__What is needed__. In the records below, find the line that contains "for the position" and the line that contains "destruct (sendfile_position w". Set down exactly those lines and every line between them, and nothing more.

__Exercise inputs__.
┌──

(**  [sendfile] between two open files, with a position that lies in the
    first one, sends the bytes from there on: as many as the second one takes
    of those asked for, present and fitting its buffer.  Without an address
    for the position the first file then stands behind the last byte that was
    sent; with one, the position at the address moves on and the file stands at
    the old one. *)
Theorem sendfile_sends_next_bytes w out_fd in_fd offset off count :
  bs_ok (d_files w) → is_file w out_fd snk → is_file w in_fd src → 0 <= count →
  (offset ≠ 0 → 0 <= off <= len (bs_bytes (d_files w))) →
  let p := if offset =? 0 then bs_pos (d_files w) else off in
  ∃ k w', sys_sendfile64 out_fd in_fd offset off count w =
      Ret ((inl k, if offset =? 0 then off else off + k), w') ∧
    0 <= k <= sendable count p w ∧ sent_from w w' p k ∧
    bs_pos (d_files w') = if offset =? 0 then p + k else p.
Proof.
  intros Hok Hout Hin Hcount Hoff p. destruct (bs_range _ Hok) as [Hpos Hlen].
  assert (0 <= p <= len (bs_bytes (d_files w))) as Hp by (unfold p; destruct (Z.eqb_spec offset 0); auto).
  unfold sys_sendfile64. step (the_file_open _ _ _ Hout). step (the_file_open _ _ _ Hin).
  destruct (sendfile_position w offset off Hok Hoff) as (w1&Hr1&Ht1&Hok1&Hb1&Hp1&Hs1). fold p in Hr1, Hp1. step Hr1.
  set (buf := repeat 0 _). assert (len buf = Z.min count SENDFILE_BUFFER_SIZE) as Hbuf.
  { unfold len, buf. rewrite repeat_length. unfold SENDFILE_BUFFER_SIZE. lia. }
  destruct (bs_read (d_files w1) buf Hok1) as (fw2&Hr2&Hok2&Hb2&Hp2&Hs2). 
  replace (bs_pos (d_files w1)) with p in * by lia. rewrite Hb1, Hbuf in *. fold (sendable count p w) in *.
  set (n := sendable count p w) in *. assert (0 <= n <= len buf) as Hn by (unfold n, sendable, SENDFILE_BUFFER_SIZE in *; lia).
  assert (p + n <= len (bs_bytes (d_files w))) as Hpn by (unfold n, sendable; lia).
  step (on_files_run _ w1 _ _ Hr2).
  set (part := bytes_at p n (bs_bytes (d_files w))) in *. assert (len part = n) as Hpart by (unfold part; rewrite len_bytes_at; lia).
  erewrite M_bind_Ret; [|cbv beta; rewrite prefix_spliced by lia; reflexivity]. cbv beta iota.
  destruct (bs_write fw2 part Hok2) as (k&fw3&Hr3&Hk&Hok3&Hb3&Hp3&Hs3).
  step (on_files_run _ (mkFds (d_table w1) fw2) _ _ Hr3). cbn [d_table].
  assert (bs_sent fw3 = bs_sent (d_files w) ++ bytes_at p k (bs_bytes (d_files w))) as Hsent.
  { rewrite Hs3, Hs2, Hs1. f_equal. unfold part. rewrite bytes_at_bytes_at by lia. by rewrite Z.add_0_r. }
  exists k. destruct (Z.eqb_spec offset 0) as [E|E]; cbn [negb].
  - destruct (Z.eqb_spec k n) as [->|Hne]; cbn [negb].
    + exists (mkFds (d_table w1) fw3). unfold sent_from; split_and!; cbn; try done; try lia; congruence.
    + destruct (bs_skip fw3 (k - n) Hok3) as (fw4&Hr4&?&Hb4&Hp4&Hs4); [rewrite Hb3, Hb2; lia|].
      assert (swrap 64 (swrap 64 k - swrap 64 n) = k - n) as -> by (rewrite (swrap_small 64 k), (swrap_small 64 n) by lia; apply swrap_small; lia).
      rewrite (M_bind_Ret _ _ _ _ _ (on_files_run _ (mkFds (d_table w1) fw3) _ _ Hr4)).
      exists (mkFds (d_table w1) fw4). unfold sent_from; split_and!; cbn; try done; try lia; congruence.
  - destruct (bs_seek fw3 p Hok3) as (fw4&Hr4&?&Hb4&Hp4&Hs4); [rewrite Hb3, Hb2; lia|].
    rewrite (M_bind_Ret _ _ _ _ _ (on_files_run _ (mkFds (d_table w1) fw3) _ _ Hr4)).
    exists (mkFds (d_table w1) fw4). rewrite wrap_small by (unfold word; unfold p in *; destruct (Z.eqb_spec offset 0); lia).
    unfold sent_from; split_and!; cbn; try done; try lia; congruence.
Qed.
End bytes.
End calls.

(** ** A concrete file and a sink that takes five bytes at a time *)

Section witness.
Import BitFieldModel.

Definition Src : Type := (list Z * Z) * list Z.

└──

__Reply to the exercise__.
    for the position the first file then stands behind the last byte that was
    sent; with one, the position at the address moves on and the file stands at
    the old one. *)
Theorem sendfile_sends_next_bytes w out_fd in_fd offset off count :
  bs_ok (d_files w) → is_file w out_fd snk → is_file w in_fd src → 0 <= count →
  (offset ≠ 0 → 0 <= off <= len (bs_bytes (d_files w))) →
  let p := if offset =? 0 then bs_pos (d_files w) else off in
  ∃ k w', sys_sendfile64 out_fd in_fd offset off count w =
      Ret ((inl k, if offset =? 0 then off else off + k), w') ∧
    0 <= k <= sendable count p w ∧ sent_from w w' p k ∧
    bs_pos (d_files w') = if offset =? 0 then p + k else p.
Proof.
  intros Hok Hout Hin Hcount Hoff p. destruct (bs_range _ Hok) as [Hpos Hlen].
  assert (0 <= p <= len (bs_bytes (d_files w))) as Hp by (unfold p; destruct (Z.eqb_spec offset 0); auto).
  unfold sys_sendfile64. step (the_file_open _ _ _ Hout). step (the_file_open _ _ _ Hin).
  destruct (sendfile_position w offset off Hok Hoff) as (w1&Hr1&Ht1&Hok1&Hb1&Hp1&Hs1). fold p in Hr1, Hp1. step Hr1.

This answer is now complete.